[[ Materials provided, beginning ]]
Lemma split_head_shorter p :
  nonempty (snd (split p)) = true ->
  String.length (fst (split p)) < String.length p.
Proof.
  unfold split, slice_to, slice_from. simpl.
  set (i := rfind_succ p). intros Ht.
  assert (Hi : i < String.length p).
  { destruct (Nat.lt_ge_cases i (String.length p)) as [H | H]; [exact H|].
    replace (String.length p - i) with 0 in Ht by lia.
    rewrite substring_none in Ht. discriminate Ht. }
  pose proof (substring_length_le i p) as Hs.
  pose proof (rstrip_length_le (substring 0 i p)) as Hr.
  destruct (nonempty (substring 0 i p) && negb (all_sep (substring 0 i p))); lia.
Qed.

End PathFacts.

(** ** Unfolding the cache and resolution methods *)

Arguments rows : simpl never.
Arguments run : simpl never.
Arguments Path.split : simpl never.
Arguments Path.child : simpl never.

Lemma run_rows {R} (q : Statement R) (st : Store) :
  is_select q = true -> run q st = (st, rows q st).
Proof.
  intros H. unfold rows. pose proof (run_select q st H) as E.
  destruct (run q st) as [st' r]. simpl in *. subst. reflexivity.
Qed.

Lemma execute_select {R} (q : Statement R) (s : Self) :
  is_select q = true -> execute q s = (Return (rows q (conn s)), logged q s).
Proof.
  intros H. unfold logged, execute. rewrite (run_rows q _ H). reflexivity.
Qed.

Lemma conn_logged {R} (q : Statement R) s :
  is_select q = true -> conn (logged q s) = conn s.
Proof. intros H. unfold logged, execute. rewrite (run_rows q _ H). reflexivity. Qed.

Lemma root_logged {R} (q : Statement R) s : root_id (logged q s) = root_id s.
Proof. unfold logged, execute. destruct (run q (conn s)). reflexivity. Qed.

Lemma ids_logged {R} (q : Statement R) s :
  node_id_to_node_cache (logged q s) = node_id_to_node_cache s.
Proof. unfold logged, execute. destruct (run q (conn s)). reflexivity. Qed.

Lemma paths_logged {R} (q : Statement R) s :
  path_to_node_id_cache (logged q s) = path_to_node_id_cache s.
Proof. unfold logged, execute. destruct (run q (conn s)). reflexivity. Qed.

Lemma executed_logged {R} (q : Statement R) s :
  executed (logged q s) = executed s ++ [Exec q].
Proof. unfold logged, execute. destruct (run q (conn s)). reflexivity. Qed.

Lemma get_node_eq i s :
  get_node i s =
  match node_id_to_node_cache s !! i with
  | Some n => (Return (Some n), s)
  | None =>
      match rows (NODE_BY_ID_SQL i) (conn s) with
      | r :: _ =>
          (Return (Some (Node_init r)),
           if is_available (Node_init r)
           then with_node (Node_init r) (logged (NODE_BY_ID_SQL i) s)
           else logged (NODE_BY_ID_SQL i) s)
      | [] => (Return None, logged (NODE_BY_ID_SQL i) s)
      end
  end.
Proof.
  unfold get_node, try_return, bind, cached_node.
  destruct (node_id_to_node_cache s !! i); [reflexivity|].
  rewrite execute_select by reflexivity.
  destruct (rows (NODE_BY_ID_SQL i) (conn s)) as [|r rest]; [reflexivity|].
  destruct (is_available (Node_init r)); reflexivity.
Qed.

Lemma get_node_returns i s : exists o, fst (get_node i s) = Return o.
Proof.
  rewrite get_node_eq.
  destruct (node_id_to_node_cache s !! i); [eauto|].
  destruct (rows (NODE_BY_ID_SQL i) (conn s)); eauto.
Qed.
[[ Materials provided, end ]]
Work item: Would you output, from the records above, exactly the run of lines that starts at the line containing "(** ** Unfolding" and ends at the line containing "node_id_to_node_cache (logged q", and only that run?

Exercise result:
(** ** Unfolding the cache and resolution methods *)

Arguments rows : simpl never.
Arguments run : simpl never.
Arguments Path.split : simpl never.
Arguments Path.child : simpl never.

Lemma run_rows {R} (q : Statement R) (st : Store) :
  is_select q = true -> run q st = (st, rows q st).
Proof.
  intros H. unfold rows. pose proof (run_select q st H) as E.
  destruct (run q st) as [st' r]. simpl in *. subst. reflexivity.
Qed.

Lemma execute_select {R} (q : Statement R) (s : Self) :
  is_select q = true -> execute q s = (Return (rows q (conn s)), logged q s).
Proof.
  intros H. unfold logged, execute. rewrite (run_rows q _ H). reflexivity.
Qed.

Lemma conn_logged {R} (q : Statement R) s :
  is_select q = true -> conn (logged q s) = conn s.
Proof. intros H. unfold logged, execute. rewrite (run_rows q _ H). reflexivity. Qed.

Lemma root_logged {R} (q : Statement R) s : root_id (logged q s) = root_id s.
Proof. unfold logged, execute. destruct (run q (conn s)). reflexivity. Qed.

Lemma ids_logged {R} (q : Statement R) s :
  node_id_to_node_cache (logged q s) = node_id_to_node_cache s.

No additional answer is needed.